Over the tactical, he heard the other Tomcats and Hornets identifying their targets, selecting their Phoenix, and unleashing a barrage of the long-range missiles on the incoming targets. At the very least, it would force Turkey on the defensive, give the American fighters a little maneuvering room as the raid streaked in toward the trapped carrier below.

“Twenty miles and closing,” Gator reported. “They’re coming after us first, Bird Dog–not the carrier.”

“Good thing too,” Bird Dog said, “those assholes are–missile inbound.”

Bird Dog rocked the Tomcat into a hard driving turn. The missile had just appeared on his heads-up display and was only four miles away. He swore quietly. “What the hell was that, Gator? How the hell did it get so close so fast?”

“I don’t know–keep an eye out for another visual,” the RIO reported, his voice muffled.

Bird Dog twisted and weaved in the sky, shaking the missile easily.

It streaked on past him, tried to home in on a Tomcat behind him, and was just as easily evaded.

Finally, its fuel spent, it ceased forward motion and plunged into the ocean below.

“Got one,” a voice over tactical crowed. “Ain’t never saying another bad thing about a Phoenix.”

For a few moments, the circuit was cluttered with jubilant cries as five Phoenix missiles found their targets.

1130 Local
USS Shiloh

“Get this ship underway.” The captain’s voice was cool and confident. “We’ve got the damage under control, and whether or not we’re underway won’t make any difference to the corpsman.”

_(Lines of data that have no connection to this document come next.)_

(** * gitfuse: a read-only FUSE view of a git repository (gitfs.py)

    Shallow embedding of [gitfs.py] and the properties of its path
    resolution, tree navigation, attribute synthesis and content reads.

    Conventions of the embedding:
    - Python 2 [str] values used as paths and names are [string]; blob
      contents are [list byte];
    - Python integers are [Z];
    - a call either returns a value or raises: [result A];
    - the pygit2 repository is a record holding the reference table, the
      object store and the [os.lstat] record of the repository directory. *)

From Stdlib Require Import ZArith String Ascii List Lia.
From stdpp Require Import base option list gmap strings.

Local Open Scope string_scope.
Local Open Scope Z_scope.

(** ** Python values, exceptions and results *)

Module Py.

(** [errno] and [os] constants (Linux). *)
Definition ENOENT : Z := 2.
Definition EACCES : Z := 13.
Definition O_RDONLY : Z := 0.
Definition O_WRONLY : Z := 1.
Definition O_RDWR : Z := 2.
Definition O_ACCMODE : Z := 3.
(** [stat.S_IFDIR] is octal 040000. *)
Definition S_IFDIR : Z := 16384.

Inductive exception : Type :=
| FuseOSError (errno : Z)
| GitFSError (message : string) (matching : list string)
| KeyError
| TypeError
| IndexError
| ValueError
| AttributeError.

Inductive result (A : Type) : Type :=
| Return (a : A)
| Raise (e : exception).
Arguments Return {A} a.
Arguments Raise {A} e.

#[export] Instance result_ret : MRet result := fun A a => Return a.
#[export] Instance result_bind : MBind result := fun A B f m =>
  match m with
  | Return a => f a
  | Raise e => Raise e
  end.

(** What [open] and [read] hand back with [return]: an integer, a byte
    string, or an exception object (returned, not raised). *)
Inductive value : Type :=
| VInt (n : Z)
| VStr (data : list Byte.byte)
| VExc (e : exception).

(** [s.startswith(prefix)] *)
Fixpoint startswith (s prefix : string) {struct prefix} : bool :=
  match prefix with
  | EmptyString => true
  | String a prefix' =>
      match s with
      | EmptyString => false
      | String b s' => if Ascii.eqb a b then startswith s' prefix' else false
      end
  end.

(** [s[n:]] for a non-negative [n] *)
Fixpoint str_from (s : string) (n : nat) {struct n} : string :=
  match n with
  | O => s
  | S n' =>
      match s with
      | EmptyString => EmptyString
      | String _ s' => str_from s' n'
      end
  end.

(** [s.split(sep)] for a one-character separator *)
Fixpoint split (s : string) (sep : ascii) : list string :=
  match s with
  | EmptyString => [EmptyString]
  | String c s' =>
      if Ascii.eqb c sep then EmptyString :: split s' sep
      else
        match split s' sep with
        | h :: t => String c h :: t
        | [] => [String c EmptyString]
        end
  end.

(** [s.split(sep, maxsplit)] for a one-character separator *)
Fixpoint split_max (s : string) (sep : ascii) (maxsplit : nat) {struct s}
  : list string :=
  match maxsplit with
  | O => [s]
  | S m =>
      match s with
      | EmptyString => [EmptyString]
      | String c s' =>
          if Ascii.eqb c sep then EmptyString :: split_max s' sep m
          else
            match split_max s' sep (S m) with
            | h :: t => String c h :: t
            | [] => [String c EmptyString]
            end
      end
  end.

(** [l[i]] for a non-negative literal index: [IndexError] out of range *)
Definition index {A} (l : list A) (i : nat) : result A :=
  match l !! i with
  | Some x => Return x
  | None => Raise IndexError
  end.

(** [l[-1]] *)
Definition index_last {A} (l : list A) : result A :=
  match last l with
  | Some x => Return x
  | None => Raise IndexError
  end.

(** [l[:-1]] *)
Definition but_last {A} (l : list A) : list A := removelast l.

(** Clamping of one slice bound against a sequence of length [n]:
    a negative bound counts from the end, then both are clipped. *)
Definition slice_bound (n i : Z) : Z :=
  if i <? 0 then Z.max 0 (i + n) else Z.min i n.

(** [l[i:j]] *)
Definition slice {A} (l : list A) (i j : Z) : list A :=
  let n := Z.of_nat (length l) in
  let lo := slice_bound n i in
  let hi := slice_bound n j in
  take (Z.to_nat (hi - lo)) (drop (Z.to_nat lo) l).

(** [reduce(f, seq, init)] where [f] may raise *)
Fixpoint reduce {A B} (f : A -> B -> result A) (seq : list B) (init : A)
  : result A :=
  match seq with
  | [] => Return init
  | x :: seq' => a ← f init x; reduce f seq' a
  end.

(** [list(frozenset(l))]: the distinct members, in an order the
    language leaves unspecified. *)
Definition list_frozenset (l : list string) : list string :=
  elements (list_to_set l : gset string).

End Py.
Export Py.

(** ** The [Stat] named tuple and [copy_stat] *)

Record Stat : Type := mkStat {
  st_mode : Z;
  st_ino : Z;
  st_dev : Z;
  st_nlink : Z;
  st_uid : Z;
  st_gid : Z;
  st_size : Z;
  st_atime : Z;
  st_mtime : Z;
  st_ctime : Z
}.

(** Keyword names accepted by [Stat._replace]. *)
Inductive stat_key : Type :=
| k_st_mode | k_st_ino | k_st_dev | k_st_nlink | k_st_uid
| k_st_gid | k_st_size | k_st_atime | k_st_mtime | k_st_ctime.

(** [st._replace(key=v)] *)
Definition replace1 (st : Stat) (kv : stat_key * Z) : Stat :=
  let v := kv.2 in
  match kv.1 with
  | k_st_mode => mkStat v (st_ino st) (st_dev st) (st_nlink st) (st_uid st)
                   (st_gid st) (st_size st) (st_atime st) (st_mtime st) (st_ctime st)
  | k_st_ino => mkStat (st_mode st) v (st_dev st) (st_nlink st) (st_uid st)
                   (st_gid st) (st_size st) (st_atime st) (st_mtime st) (st_ctime st)
  | k_st_dev => mkStat (st_mode st) (st_ino st) v (st_nlink st) (st_uid st)
                   (st_gid st) (st_size st) (st_atime st) (st_mtime st) (st_ctime st)
  | k_st_nlink => mkStat (st_mode st) (st_ino st) (st_dev st) v (st_uid st)
                   (st_gid st) (st_size st) (st_atime st) (st_mtime st) (st_ctime st)
  | k_st_uid => mkStat (st_mode st) (st_ino st) (st_dev st) (st_nlink st) v
                   (st_gid st) (st_size st) (st_atime st) (st_mtime st) (st_ctime st)
  | k_st_gid => mkStat (st_mode st) (st_ino st) (st_dev st) (st_nlink st) (st_uid st)
                   v (st_size st) (st_atime st) (st_mtime st) (st_ctime st)
  | k_st_size => mkStat (st_mode st) (st_ino st) (st_dev st) (st_nlink st) (st_uid st)
                   (st_gid st) v (st_atime st) (st_mtime st) (st_ctime st)
  | k_st_atime => mkStat (st_mode st) (st_ino st) (st_dev st) (st_nlink st) (st_uid st)
                   (st_gid st) (st_size st) v (st_mtime st) (st_ctime st)
  | k_st_mtime => mkStat (st_mode st) (st_ino st) (st_dev st) (st_nlink st) (st_uid st)
                   (st_gid st) (st_size st) (st_atime st) v (st_ctime st)
  | k_st_ctime => mkStat (st_mode st) (st_ino st) (st_dev st) (st_nlink st) (st_uid st)
                   (st_gid st) (st_size st) (st_atime st) (st_mtime st) v
  end.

The situation around him was becoming increasingly desperate. The twenty fighters that had been loitering just north of them were fully engaged with the incoming Turkish fighters. They were holding their own for now, but under the constant pressure of attack, there would be no opportunity for them to refuel, and sooner or later they’d run out of missiles. The battle was already edging forward into the edge of Shiloh’s air-engagement envelope, but there was no way she could take a shot, not without risking taking out a friendly fighter instead. Not with the furball that they were in.

“Indicate zero-two-one revolutions for three knots,” the OOD said.

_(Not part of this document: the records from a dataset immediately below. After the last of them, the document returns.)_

Fixpoint has_nonspace (s : string) : bool :=
  match s with
  | EmptyString => false
  | String c s' => negb (PyStr.is_space c) || has_nonspace s'
  end.

(** The events that create, await or stop a child process or start a
    thread; everything else is logging, prompting and short-lived commands
    run to completion. *)
Definition process_event (ev : event) : bool :=
  match ev with
  | Popen _ _ | ThreadStart _ | Wait _ | Terminate _ => true
  | _ => false
  end.

(** A trace in which no process or thread is touched. *)
Definition quiet (t : list event) : Prop :=
  Forall (fun ev => process_event ev = false) t.

(** The events of the supervision phase: launching the server, waiting
    for a process, stopping a process. *)
Definition supervision_event (ev : event) : bool :=
  match ev with
  | Popen ServerProc _ | Wait _ | Terminate _ => true
  | _ => false
  end.

Definition starting_message : event :=
  Log "⚙️  Starting Minecraft server with optimized settings..." CYAN PyStr.nl.

Definition stopping_message : event :=
  Log (PyStr.nl ++ "🛑 Stopping server...") YELLOW PyStr.nl.

(** *** Sample worlds *)

(** Only Playit.gg is installed; the operator interrupts the wait. *)
Definition playit_world : World := {|
  BASE_DIR := "/workspaces/Minecraft-servers";
  path_exists := fun _ => true;
  chdir_result := fun _ => Returned tt;
  run_result := fun args =>
    match args with
    | ["which"; "ngrok"] => Returned 1
    | _ => Returned 0
    end;
  run_shell_result := fun _ => Returned 1;
  load_config := Returned tt;
  prompt_answer := Some "Playit.gg";
  getenv := fun _ => None;
  popen_result := fun _ => Returned tt;
  total := 16 * 1024 ^ 3;
  wait_result := Raised KeyboardInterrupt
|}.

(** No tunnel provider is installed; the server exits with status 1. *)
Definition bare_world : World := {|
  BASE_DIR := "/workspaces/Minecraft-servers";
  path_exists := fun _ => true;
  chdir_result := fun _ => Returned tt;
  run_result := fun _ => Returned 1;
  run_shell_result := fun _ => Returned 1;
  load_config := Returned tt;
  prompt_answer := None;
  getenv := fun _ => None;
  popen_result := fun _ => Returned tt;
  total := 10 * 1024 ^ 3;
  wait_result := Returned 1
|}.

(** As [bare_world], with [NGROK_AUTH_TOKEN] exported but empty. *)
Definition empty_token_world : World := {|
  BASE_DIR := BASE_DIR bare_world;
  path_exists := path_exists bare_world;
  chdir_result := chdir_result bare_world;
  run_result := run_result bare_world;
  run_shell_result := run_shell_result bare_world;
  load_config := load_config bare_world;
  prompt_answer := prompt_answer bare_world;
  getenv := fun name =>
    if String.eqb name "NGROK_AUTH_TOKEN" then Some "" else None;
  popen_result := popen_result bare_world;
  total := total bare_world;
  wait_result := wait_result bare_world
|}.

(** As [bare_world], with a [server_config.json] that is not valid JSON. *)
Definition broken_config_world : World := {|
  BASE_DIR := BASE_DIR bare_world;
  path_exists := path_exists bare_world;
  chdir_result := chdir_result bare_world;
  run_result := run_result bare_world;
  run_shell_result := run_shell_result bare_world;
  load_config :=
    Raised (Exception "JSONDecodeError" "Expecting value: line 1 column 1 (char 0)");
  prompt_answer := prompt_answer bare_world;
  getenv := getenv bare_world;
  popen_result := popen_result bare_world;
  total := total bare_world;
  wait_result := wait_result bare_world
|}.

The captain watched as the helmsman carefully rang up the ordered rounds on the engine-order telegraph.

The cruiser inched forward slowly, preceded by her escort of motor whaleboats. She was still listing to starboard, and the five-degrees tilt on the deck felt much more significant than it actually was.

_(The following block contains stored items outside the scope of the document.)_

(** * Fiddler MCP client and bridge: a shallow embedding

    The development follows [src/gemini-fiddler-client.py] (the orchestration
    client: transport, call extractor, name resolution, tool invoker and the
    chat loop, and [load_config]) and [src/5ire-bridge.py] (the tool server's
    [clear_sessions], and its HTTP client with the session tools built on it).

    Python text is a [string] of bytes; JSON values are the inductive [json];
    a Python [dict] is an association list that keeps insertion order and has
    no repeated key; an exception is a value of [exn], carried by [res].
    Numbers are integers: a JSON text with a fraction or an exponent is outside
    the model. *)

From Stdlib Require Import String Ascii List ZArith Bool Arith Lia.
Import ListNotations.
Set Warnings "-register-all,-abstract-large-number".
Local Open Scope string_scope.
Local Open Scope list_scope.
Local Open Scope nat_scope.

Notation "a +++ b" := (String.append a b) (at level 60, right associativity).

(** ** Python strings *)

Module Py.

(** [str.isspace] on one ASCII character: TAB..CR, FS..US and the blank. *)
Definition is_space (c : ascii) : bool :=
  let n := nat_of_ascii c in
  ((9 <=? n) && (n <=? 13)) || ((28 <=? n) && (n <=? 32)).

Fixpoint lstrip (s : string) : string :=
  match s with
  | String c s' => if is_space c then lstrip s' else s
  | EmptyString => EmptyString
  end.

Fixpoint rstrip (s : string) : string :=
  match s with
  | EmptyString => EmptyString
  | String c s' =>
      match rstrip s' with
      | EmptyString => if is_space c then EmptyString else String c EmptyString
      | r => String c r
      end
  end.

(** [s.strip()] *)
Definition strip (s : string) : string := rstrip (lstrip s).

(** [s.startswith(p)] *)
Definition startswith (p s : string) : bool := String.prefix p s.

(** [s.split(sep)] for a one-character separator. *)
Fixpoint split_on (sep : ascii) (s : string) : list string :=
  match s with
  | EmptyString => [EmptyString]
  | String c s' =>
      if Ascii.eqb c sep then EmptyString :: split_on sep s'
      else match split_on sep s' with
           | h :: t => String c h :: t
           | [] => [String c EmptyString]
           end
  end.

For the next ten minutes, she proceeded by fits and starts, creeping forward at three knots, going into a full-astern bell at the slightest indication of trouble from her waterborne lookouts. They edged closer and closer to the edge of the Black Sea.

The second mine caught Shiloh just under the bow. The ship slammed up, her bow tossed out of the water by the violence of the explosion. The crew, braced unconsciously for another hit on the beam, was thrown back against the aft bulkhead. Again the screams, the wails of the dead and dying, as the explosion catapulted already injured sailors into cold steel surfaces.

The bow crashed back down on the water, the forward weather deck completely submerged. The sea coursed up over it, lapping hungrily at the forward bridge windows before subsiding. The fore-and-aft pendulum motion dampened out more quickly than the side-to-side roll had. Within a couple of moments, the ship was bow-down and still listing to starboard.

“Damage report.” The captain’s voice was a harsh croak, but still understandable. The reports started pouring in.

He made his assessment quickly, still somewhat dazed by the hard blow he’d taken against the chart table. The forward part of the ship below the waterline was a complete casualty. The explosion had ripped off the sonar dome, buckled steel plates, and twisted stanchions. The sea was pouring in, had completely inundated the forward boatswains’ locker, as well as the first twenty frames of the ship. The damage control team had already established watertight boundaries, but there was no hope of pumping out the flooding.

Most worrisome was the indication that some of the watertight doors forward had been buckled by the stress to which the steel frame of the ship was exposed. Damage Control teams reported leaking around some of the hatches, controllable for now, but likely to get worse. The captain ordered secondary boundaries set and casualties evacuated, and ordered the ship forward.